I try pretty hard to minimize the dependencies for Argos Translate so I’m attracted to the idea of dropping the need for Stanza if possible. I think the xx_sent_ud_sm model is probably good enough for most languages and I can try to fix languages like Thai that don’t work using one-off libraries (like pythainlp) that are lighter weight than Stanza. I’m also okay with dropping support for a small number of languages (like possibly Urdu) if it makes the codebase higher performance and easier to maintain. It’s may also be worth looking into adding support to Spacy for the languages we need and then contributing it back to the Spacy project so that we can use it (Spacy training documentation).
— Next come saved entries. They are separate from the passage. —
(* ===== verification/GoJson.v ===== *)
(** * Go standard library: decoding JSON into structs

    The part of [encoding/json] the UDS handlers rely on: [json.Unmarshal] of a value into a
    struct of string and integer fields. A value that has passed the decoder's syntax check is
    a tree; a [json.RawMessage] is an optional tree, [None] being the nil message of a request
    without that member. *)

From Stdlib Require Import ZArith Lia Ascii.
From stdpp Require Import base tactics numbers list gmap strings.
From S2P Require Import Prelude GoStrings.

(** Members keep their order and may repeat; a number keeps its text. *)
Inductive json : Type :=
| JNull
| JBool (b : bool)
| JNumber (text : string)
| JString (s : string)
| JArray (l : list json)
| JObject (members : list (string * json)).

Definition RawMessage : Type := option json.

(** ** Field names

    A key selects the field of exactly that name, or else the field whose name it matches when
    case is folded. Besides the ASCII letters, U+017F folds to S and U+212A to K. *)
Definition upper_byte (c : ascii) : ascii :=
  if bool_decide (97 ≤ nat_of_ascii c ≤ 122) then ascii_of_nat (nat_of_ascii c - 32) else c.

Fixpoint foldName (s : string) : string :=
  match s with
  | EmptyString => EmptyString
  | String c s' =>
      match nat_of_ascii c, s' with
      | 197, String d r =>
          if bool_decide (nat_of_ascii d = 191) then String "S" (foldName r)
          else String (upper_byte c) (foldName s')
      | 226, String d (String x r) =>
          if bool_decide (nat_of_ascii d = 132 ∧ nat_of_ascii x = 170) then String "K" (foldName r)
          else String (upper_byte c) (foldName s')
      | _, _ => String (upper_byte c) (foldName s')
      end
  end.

(** ** Structs *)
Inductive field (P : Type) : Type :=
| StringField (set : string → P → P)
| IntField (set : Z → P → P)
| RawField (set : RawMessage → P → P)
| StringsField (set : list string → P → P).
Arguments StringField {P} set.
Arguments IntField {P} set.
Arguments RawField {P} set.
Arguments StringsField {P} set.

(** A struct type: its zero value and its fields by JSON name. *)
Class JSONStruct (P : Type) : Type := {
  json_zero : P;
  json_fields : list (string * field P);
}.

Section unmarshal.
Context {P : Type} `{!JSONStruct P}.

Definition field_by (test : string → bool) : option (field P) :=
  snd <$> head (filter (λ nf, test nf.1 = true) json_fields).

Definition find_field (key : string) : option (field P) :=
  match field_by (λ n, String.eqb n key) with
  | Some f => Some f
  | None => field_by (λ n, String.eqb (foldName n) (foldName key))
  end.

(** An element of a string slice: null and a mismatch leave the zero string. (A null element of a
    member that occurs a second time would keep the earlier element.) *)
Definition string_element (v : json) : string * bool :=
  match v with JString s => (s, true) | JNull => ("", true) | _ => ("", false) end.

(** Storing one member: the new struct, and whether its type fitted. A mismatch leaves the field;
    null leaves a string or an integer and empties a slice, without an error. *)
Definition store_member (p : P) (f : field P) (v : json) : P * bool :=
  match f, v with
  | RawField set, _ => (set (Some v) p, true)
  | StringsField set, JNull => (set [] p, true)
  | StringsField set, JArray l =>
      (set ((λ v, (string_element v).1) <$> l) p, forallb (λ v, (string_element v).2) l)
  | _, JNull => (p, true)
  | StringField set, JString s => (set s p, true)
  | IntField set, JNumber text =>
      let '(n, ok) := ParseInt text in if ok then (set n p, true) else (p, false)
  | _, _ => (p, false)
  end.

(** The members in order: decoding goes on after a mismatch and reports the first at the end. *)
Fixpoint store_members (p : P) (l : list (string * json)) : P * bool :=
  match l with
  | [] => (p, true)
  | (key, v) :: l =>
      let '(p1, ok1) := match find_field key with
                        | None => (p, true)
                        | Some f => store_member p f v
                        end in
      let '(p2, ok2) := store_members p1 l in
      (p2, ok1 && ok2)
  end.

(** [json.Unmarshal(payload, &p)] on a zero [p]: the struct it leaves and whether the error is
    nil. *)
Definition Unmarshal (payload : RawMessage) : P * bool :=
  match payload with
  | None => (json_zero, false)
  | Some JNull => (json_zero, true)
  | Some (JObject members) => store_members json_zero members
  | Some _ => (json_zero, false)
  end.
End unmarshal.
Lemma seq2_lead b c : seq2 b c = true → is_ascii_byte b = false.
Proof. intros [H _]%seq2_spec. apply bool_decide_eq_false. lia. Qed.
Lemma seq2_not b c : 223 < code b → seq2 b c = false.
Proof. intros H. apply not_true_iff_false. rewrite seq2_spec. lia. Qed.
Lemma seq3_lead b c d : seq3 b c d = true → is_ascii_byte b = false ∧ seq2 b c = false.
Proof. intros [H _]%seq3_spec. split; [apply bool_decide_eq_false; lia|apply seq2_not; lia]. Qed.
Lemma seq4_lead b c d e :
  seq4 b c d e = true → is_ascii_byte b = false ∧ seq2 b c = false ∧ seq3 b c d = false.
Proof.
  intros [H _]%seq4_spec. split_and!; [apply bool_decide_eq_false; lia|apply seq2_not; lia|].
  apply not_true_iff_false. intros [H' _]%seq3_spec. lia.
Qed.

Lemma runes_valid t s : one_rune t → runes (t ++ s) = Valid t :: runes s.
Proof.
  destruct t as [|b [|c [|d [|e []]]]]; try done; cbn [one_rune app runes].
  - by intros ->.
  - intros H. by rewrite (seq2_lead _ _ H), H.
  - intros H. destruct (seq3_lead _ _ _ H) as [-> ->]. by rewrite H.
  - intros H. destruct (seq4_lead _ _ _ _ H) as (-> & -> & ->). by rewrite H.
Qed.

Definition rune_ok (r : rune) : Prop :=
  match r with Valid t => one_rune t | Invalid b => is_ascii_byte b = false end.
(** The part after the phase test, in the data. *)
Definition lpr_read_data (n : Z) (r : lengthPrefixedReader) : bytes * option io_error * lengthPrefixedReader :=
  if bool_decide (length (lpr_data r) ≤ lpr_pos r) then ([], Some EOF, r)
  else let bs := take (Z.to_nat n) (drop (lpr_pos r) (lpr_data r)) in
       (bs, None, mkLengthPrefixedReader (lpr_lenBuf r) (lpr_data r) (lpr_pos r + length bs) (lpr_phase r)).

Definition lengthPrefixedReader_Read (n : Z) (r : lengthPrefixedReader) :
    bytes * option io_error * lengthPrefixedReader :=
  if bool_decide (lpr_phase r = 0) then
    if bool_decide (length (lpr_lenBuf r) ≤ lpr_pos r)
    then lpr_read_data n (mkLengthPrefixedReader (lpr_lenBuf r) (lpr_data r) 0 1)
    else let bs := take (Z.to_nat n) (drop (lpr_pos r) (lpr_lenBuf r)) in
         (bs, None, mkLengthPrefixedReader (lpr_lenBuf r) (lpr_data r) (lpr_pos r + length bs) 0)
  else lpr_read_data n r.

#[export] Instance lengthPrefixedReader_reader : Reader lengthPrefixedReader := {
  Read := lengthPrefixedReader_Read;
  contents r := if bool_decide (lpr_phase r = 0) then drop (lpr_pos r) (lpr_lenBuf r) ++ lpr_data r
                else drop (lpr_pos r) (lpr_data r);
  ending _ := EOF;
  reader_ok _ := True;
}.

(** ** The handshake *)

(** A read through [io.MultiReader(first, conn)]. *)
Definition behind {R X} (first : R) (m : GoM io_error (MultiReader R Conn) X) : GoM io_error Conn X :=
  λ c, let '(x, mr) := m (mkMultiReader first c 0) in (x, mr_second mr).

(** [fmt.Errorf("text: %w", err)] on the error of a call. *)
Definition wrap {S X} (text : string) (m : GoM io_error S X) : GoM io_error S X := λ s,
  match m s with (Err e, s') => (Err (ErrWrap text e), s') | r => r end.

Definition validateHandshake (req : HandshakeRequest) : option io_error :=
  if bool_decide (HReq_Version req = "") then Some (ErrText "version is required")
  else if bool_decide (HReq_Format req ≠ FormatJSON ∧ HReq_Format req ≠ FormatProtobuf)
  then Some (ErrText ("unsupported format: " +:+ HReq_Format req))
  else None.

Definition error_text (e : io_error) : string := match e with ErrText t => t | _ => "" end.

(** What both branches do with the request they read. *)
Definition answer_handshake (format : Format) (codec : Codec) (req : HandshakeRequest) :
    GoM io_error Conn (Format * Codec) :=
  match validateHandshake req with
  | Some err =>
      _ ← try (WriteHandshake codec (mkHandshakeResponse "error" "" "" (error_text err)));
      throw err
  | None =>
      _ ← WriteHandshake codec (mkHandshakeResponse "ok" ProtocolVersion format "");
      mret (format, codec)
  end.

Definition performHandshake : GoM io_error Conn (Format * Codec) :=
  firstByte ← wrap "failed to read first byte" (ReadFull 1);
  let b := hd (ascii_of_nat 0) firstByte in
  if bool_decide (nat_of_ascii b = 123) then
    req ← wrap "invalid JSON handshake" (behind (mkByteReader b) JSONCodec_ReadHandshake);
    answer_handshake FormatJSON JSONCodec req
  else
    remaining ← wrap "failed to read protobuf length" (ReadFull 3);
    let lenBuf := b :: remaining in
    let msgLen := Uint32 lenBuf in
    if bool_decide (MaxMessageSize < msgLen)%Z
    then throw (ErrText ("handshake message too large: " +:+ FormatInt msgLen))
    else
      msgBuf ← wrap "failed to read handshake body" (ReadFull msgLen);
      req ← wrap "invalid protobuf handshake"
              (behind (mkLengthPrefixedReader lenBuf msgBuf 0 0) ProtobufCodec_ReadHandshake);
      answer_handshake FormatProtobuf ProtobufCodec req.

(** ** Facts *)
#[export] Instance byteReader_laws : ReaderLaws byteReader.
Proof.
  split. intros n [b] Hn _. simpl. unfold byteReader_Read. rewrite bool_decide_eq_false_2 by lia.
  by split; [unfold len; simpl; lia|].
Qed.

Lemma take_nonempty {A} n (l : list A) : (0 < n)%Z → l ≠ [] → take (Z.to_nat n) l ≠ [].
Proof. intros Hn Hl. destruct l; [done|]. destruct (Z.to_nat n) eqn:E; [lia|done]. Qed.

Lemma len_take {A} n (l : list A) : (0 ≤ n)%Z → (len (take (Z.to_nat n) l) ≤ n)%Z.
Proof. intros Hn. unfold len. rewrite length_take. lia. Qed.

Lemma drop_nonempty {A} k (l : list A) : ¬ length l ≤ k → drop k l ≠ [].
Proof. intros Hk Hd. apply (f_equal length) in Hd. rewrite length_drop in Hd. simpl in Hd. lia. Qed.

Lemma drop_take_length {A} n k (l : list A) :
  drop k l = take n (drop k l) ++ drop (k + length (take n (drop k l))) l.
Proof.
  rewrite <- drop_drop. rewrite <- (take_drop n (drop k l)) at 1. f_equal.
  rewrite length_take. destruct (decide (n ≤ length (drop k l))).
  - by rewrite Nat.min_l.
  - rewrite Nat.min_r by lia. rewrite !drop_ge; [done|lia|lia].
Qed.

Lemma lpr_read_data_law n r : (0 < n)%Z →
  let '(bs, err, r') := lpr_read_data n r in
  (len bs ≤ n)%Z ∧ lpr_phase r' = lpr_phase r ∧
  match err with
  | None => bs ≠ [] ∧ drop (lpr_pos r) (lpr_data r) = bs ++ drop (lpr_pos r') (lpr_data r')
  | Some e => drop (lpr_pos r) (lpr_data r) = bs ∧ e = EOF
  end.
Proof.
  intros Hn. unfold lpr_read_data. case_bool_decide as Hp.
  - rewrite drop_ge by done. by split; [unfold len; simpl; lia|].
  - split_and!; simpl; [by apply len_take; lia|done| |].
    + by apply take_nonempty, drop_nonempty.
    + apply drop_take_length.
Qed.

#[export] Instance lengthPrefixedReader_laws : ReaderLaws lengthPrefixedReader.
Proof.
  split. intros n r Hn _. simpl. unfold lengthPrefixedReader_Read. case_bool_decide as Hp.
  - case_bool_decide as Hl.
    + pose proof (lpr_read_data_law n (mkLengthPrefixedReader (lpr_lenBuf r) (lpr_data r) 0 1) Hn) as H.
      destruct (lpr_read_data n _) as [[bs err] r']. destruct H as (H1 & H2 & H3). simpl in H2, H3.
      rewrite (drop_ge (lpr_lenBuf r)) by done. rewrite (bool_decide_eq_false_2 (lpr_phase r' = 0)) by lia.
      split; [done|]. destruct err as [e|]; [by destruct H3 as [? ->]|]. destruct H3. done.
    + simpl. split; [apply len_take; lia|]. split_and!; [by apply take_nonempty, drop_nonempty| |done|done].
      rewrite (assoc_L app). f_equal. apply drop_take_length.
  - pose proof (lpr_read_data_law n r Hn) as H. destruct (lpr_read_data n r) as [[bs err] r'].
    destruct H as (H1 & H2 & H3). rewrite H2, bool_decide_eq_false_2 by done.
    split; [done|]. destruct err as [e|]; [by destruct H3 as [? ->]|]. destruct H3. done.
Qed.

(** *** Reading a handshake depends on the stream only *)
Definition result_of {S X} (m : res io_error X * S) : res io_error X := m.1.

Definition line_result (max : Z) (s : bytes) (e : io_error) : res io_error bytes :=
  match first_line max s e with
  | Token line => Ok line
  | NoToken (Some e) => Err e
  | NoToken None => Err EOF
  end.

Section sniff.
Context {R : Type} `{!Reader R, !ReaderLaws R, !PoliteReader R}.

Lemma scan_line_result max size (r : R) :
  reader_ok r → (0 ≤ size ≤ max)%Z → (0 < max)%Z →
  (scan_line max size r).1 = line_result max (contents r) (ending r).
Proof.
  intros Hok Hs Hm. pose proof (Scan_spec max size r Hok Hs Hm) as H. unfold scan_line, line_result.
  destruct (Scan max size r) as [x r']. destruct H as [-> _]. by repeat case_match.
Qed.

Definition decode_result {P} `{!JSONStruct P} (x : res io_error bytes) : res io_error P :=
  match x with
  | Ok data => let '(p, ok) := unmarshal_text data in if ok then Ok p else Err ErrJSON
  | Err e => Err e
  | Panic => Panic
  end.

Lemma decoded_result {P} `{!JSONStruct P} (m : GoM io_error R bytes) r :
  ((m ≫= decoded (P := P)) r).1 = decode_result (m r).1.
Proof.
  unfold mbind, gom_bind. destruct (m r) as [[data|e|] r']; [|done|done]. unfold decoded, decode_result.
  cbn [fst]. by destruct (unmarshal_text data) as [p []].
Qed.

Lemma JSON_handshake_result (r : R) : reader_ok r →
  (JSONCodec_ReadHandshake r).1 = decode_result (line_result MaxScanTokenSize (contents r) (ending r)).
Proof.
  intros Hok. unfold JSONCodec_ReadHandshake. rewrite decoded_result.
  by rewrite scan_line_result by (done || (unfold MaxScanTokenSize; lia)).
Qed.

Lemma Protobuf_handshake_result data rest (r : R) :
  reader_ok r → contents r = frame data ++ rest → (len data ≤ MaxMessageSize)%Z →
  (ProtobufCodec_ReadHandshake r).1 = decode_result (Ok data).
Proof.
  intros Hok Hc Hl. unfold ProtobufCodec_ReadHandshake. rewrite decoded_result.
  by destruct (readLengthPrefixed_ok data rest r Hok Hc Hl) as (r' & -> & _).
Qed.
End sniff.

(** *** The connection after a read *)
Lemma ReadFull_out n c : same_out c (ReadFull n c).2.
Proof. apply (ReadFull_keeps (same_out c)); [apply Conn_Read_out|done]. Qed.

Lemma bind_out {S X Y} (P : S → Prop) (m : GoM io_error S X) (f : X → GoM io_error S Y) s :
  P (m s).2 → (∀ x s, P s → P (f x s).2) → P ((m ≫= f) s).2.
Proof. unfold mbind, gom_bind. intros Hm Hf. destruct (m s) as [[x|e|] s']; [by apply Hf|done|done]. Qed.

Lemma decoded_out {S P} `{!JSONStruct P} (data : bytes) (s : S) : (decoded (P := P) data s).2 = s.
Proof. unfold decoded. by destruct (unmarshal_text data) as [p []]. Qed.

Lemma scan_line_keeps {R} `{!Reader R} (P : R → Prop) max size r :
  (∀ n r, P r → P (Read n r).2) → P r → P (scan_line max size r).2.
Proof.
  intros HP Hr. unfold scan_line. pose proof (Scan_keeps P HP max size r Hr) as Hk.
  by destruct (Scan max size r) as [[l|[e|]] r'].
Qed.

Lemma behind_out {R X} (first : R) (m : GoM io_error (MultiReader R Conn) X) c :
  same_out c (mr_second (m (mkMultiReader first c 0)).2) → same_out c (behind first m c).2.
Proof. unfold behind. by destruct (m _). Qed.

Lemma behind_line_out {R} `{!Reader R} (first : R) c :
  same_out c (behind first JSONCodec_ReadHandshake c).2.
Proof.
  apply behind_out, (bind_out (λ m : MultiReader R Conn, same_out c (mr_second m))).
  - by apply (scan_line_keeps (λ m : MultiReader R Conn, same_out c (mr_second m)));
      [apply MultiReader_Read_out|].
  - intros y s Hs. by rewrite decoded_out.
Qed.

Lemma readLengthPrefixed_keeps {R} `{!Reader R} (P : R → Prop) r :
  (∀ n r, P r → P (Read n r).2) → P r → P (readLengthPrefixed r).2.
Proof.
  intros HP Hr. unfold readLengthPrefixed. apply (bind_out P (ReadFull 4)); [by apply ReadFull_keeps|]. intros x s Hs. cbv zeta.
  case_bool_decide; [done|by apply ReadFull_keeps].
Qed.
Lemma weight_set m g p q : m !! g = Some p → weight f (<[g := q]> m) + f p = weight f m + f q.
Proof.
  intros Hg. rewrite (weight_delete m g p Hg).
  rewrite (weight_delete (<[g := q]> m) g q), delete_insert_eq by apply lookup_insert_eq. lia.
Qed.

Lemma weight_empty : weight f ∅ = 0.
Proof. done. Qed.
End weight.

(** The goroutines the connection counter counts. *)
Definition counted (p : Goroutine) : nat :=
  match p with GServing _ | GDeleted _ => 1 | _ => 0 end.





Lemma counted_close p : counted (close_goroutine p) = counted p.
Proof. by destruct p. Qed.

Section facts.
Context {US SS OS GS : Type} `{!UserStore US, !SyncJobStore SS, !OrgStore OS, !GroupStore GS}.
Notation A := (App US SS OS GS).
Implicit Types (s : Server (US := US) (SS := SS) (OS := OS) (GS := GS)).

(** Closing an entry changes at most the socket of one goroutine. *)
Lemma close_entry_cases id s :
  close_entry id s = s ∨
  ∃ g p, srv_goroutines s !! g = Some p ∧ close_entry id s = set_goroutine g (close_goroutine p) s.
Proof.
  unfold close_entry. destruct (srv_connections s !! id) as [g|]; simpl; [|by left].
  destruct (srv_goroutines s !! g) as [p|] eqn:E; simpl; [|by left]. right. by exists g, p.
Qed.

Lemma idle_visit_cases now id s : idle_visit now id s = s ∨ idle_visit now id s = close_entry id s.
Proof. unfold idle_visit. destruct (_ ≫= _); [|by left]. case_bool_decide; auto. Qed.

(** *** The connection counter *)
Record counts s : Prop := {
  counts_exact : srv_connCount s = Z.of_nat (weight counted (srv_goroutines s));
  counts_fresh : ∀ g, srv_next s ≤ g → srv_goroutines s !! g = None;
}.

Lemma counts_set g p q s (d : Z) s' :
  counts s → srv_goroutines s !! g = Some p → srv_goroutines s' = <[g := q]> (srv_goroutines s) →
  srv_next s' = srv_next s → srv_connCount s' = (srv_connCount s + d)%Z →
  (Z.of_nat (counted q) = Z.of_nat (counted p) + d)%Z → counts s'.
Proof.
  intros [He Hf] Hg Hs Hn Hc Hd. pose proof (weight_set counted _ g p q Hg) as Hw. split.
  - rewrite Hc, Hs, He. lia.
  - intros g' Hg'. rewrite Hn in Hg'. rewrite Hs, lookup_insert_ne; [by apply Hf|].
    intros <-. rewrite Hf in Hg; [done|lia].
Qed.

Lemma counts_end g p s :
  counts s → srv_goroutines s !! g = Some p → counted p = 0 → counts (end_goroutine g s).
Proof.
  intros [He Hf] Hg Hp. pose proof (weight_delete counted _ g p Hg) as Hw. split; simpl.
  - rewrite He. lia.
  - intros g' Hg'. destruct (decide (g = g')) as [->|]; [by rewrite lookup_delete_eq|].
    rewrite lookup_delete_ne by done. by apply Hf.
Qed.

Lemma counts_ext s s' :
  srv_goroutines s' = srv_goroutines s → srv_next s' = srv_next s → srv_connCount s' = srv_connCount s →
  counts s → counts s'.
Proof. intros H1 H2 H3 [He Hf]. split; [congruence|]. rewrite H1, H2. done. Qed.

Lemma counts_close id s : counts s → counts (close_entry id s).
Proof.
  intros Hs. destruct (close_entry_cases id s) as [->|(g & p & Hg & ->)]; [done|].
  apply (counts_set g p (close_goroutine p) s 0); try done; simpl; [lia|]. rewrite counted_close. lia.
Qed.

Lemma counts_handle g now e s s' : counts s → handleConn g now e s = Some s' → counts s'.
Proof.
  intros Hs. unfold handleConn. destruct (srv_goroutines s !! g) as [p|] eqn:Hg; [|done].
  cbn [mbind option_bind]. intros [= <-]. destruct p as [c|cn|cn|cn|cn].
  - destruct (performHandshake c) as [[[format codec]|err|] c']; [|by eapply counts_end..].
    eapply (counts_set g _ _ s 0); [done|done|reflexivity|done|simpl; lia|simpl; lia].
  - eapply (counts_set g _ _ s 1); [done|done|reflexivity|done|simpl; lia|simpl; lia].
  - destruct (srv_cancelled s || cn_closed cn).
    { eapply (counts_set g _ _ s 0); [done|done|reflexivity|done|simpl; lia|simpl; lia]. }
    destruct (serve_request e (cn_codec cn) (cn_conn cn) (srv_app s)) as [[[| |] c] a].
    + eapply (counts_set g _ _ s 0); [done|done|reflexivity|done|simpl; lia|simpl; lia].
    + eapply (counts_set g _ _ s 0); [done|done|reflexivity|done|simpl; lia|simpl; lia].
    + by apply (counts_ext s).
  - eapply (counts_set g _ _ s (-1)); [done|done|reflexivity|done|simpl; lia|simpl; lia].
  - by eapply counts_end.
Qed.

Lemma counts_accept c s : counts s → counts (accept c s).
Proof.
  intros [He Hf]. unfold accept. case_bool_decide; [by split|]. split; simpl.
  - rewrite weight_fresh by (by apply Hf). done.
  - intros g Hg. rewrite lookup_insert_ne by lia. apply Hf. lia.
Qed.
ArtanisTheOne · September 30, 2024, 12:44am

Do you incorporate language detection into the process? If not, that’s a way to get more specialized solutions for different languages. A one size fits all is difficult to find.

argosopentech · October 1, 2024, 12:32pm

Argos Translate always knows what languages it’s translating from/to. Language detection (“auto” as the source language) is a feature in LibreTranslate and LibreTranslate passes the source language code to Argos Translate. So for Chinese I think I’m just going to use a different Spacy model when the user is translating Chinese source text.

argosopentech · December 19, 2024, 5:50pm

From my Discord server:

I’ve done some testing on the last main, and for my use-case (larger documents) the results with spacy are amazing! not sure what is the exact cause (I can guess that it’s because the old stanza version had suboptimal dependencies) but the throughput is up ~2-3x on CPU, another observation is that I’m not seeing any improvement running on GPU anymore (was ~2-3x before).

argosopentech · December 19, 2024, 5:52pm

I’m planning to delay releasing Argos Translate 1.10 and the Spacy change for a bit. I want to do more testing and figure out solutions for the languages Spacy doesn’t support well. I’ve also thought about trying to train my own model for Spacy with the language support we need.

pierotofy · December 20, 2024, 4:28am

2-3x performance improvement seems like a very good improvement!

Keep wondering if there’s a way to keep the stanza models for languages that aren’t supported, but without using the stanza package, maybe via onnx or similar. I’ll try to find some time one of these days to investigate.

pierotofy · December 20, 2024, 5:10pm

I managed to run a proof of concept on the stanza’s Italian tokenizer, removing pytorch inference from the loop.

I edited stanza’s code to run the ONNX exporter, which gave me a ONNX model:

I removed the pytorch inference code and replaced it with the newly exported ONNX model. The results were identical (although some numerical differences showed up).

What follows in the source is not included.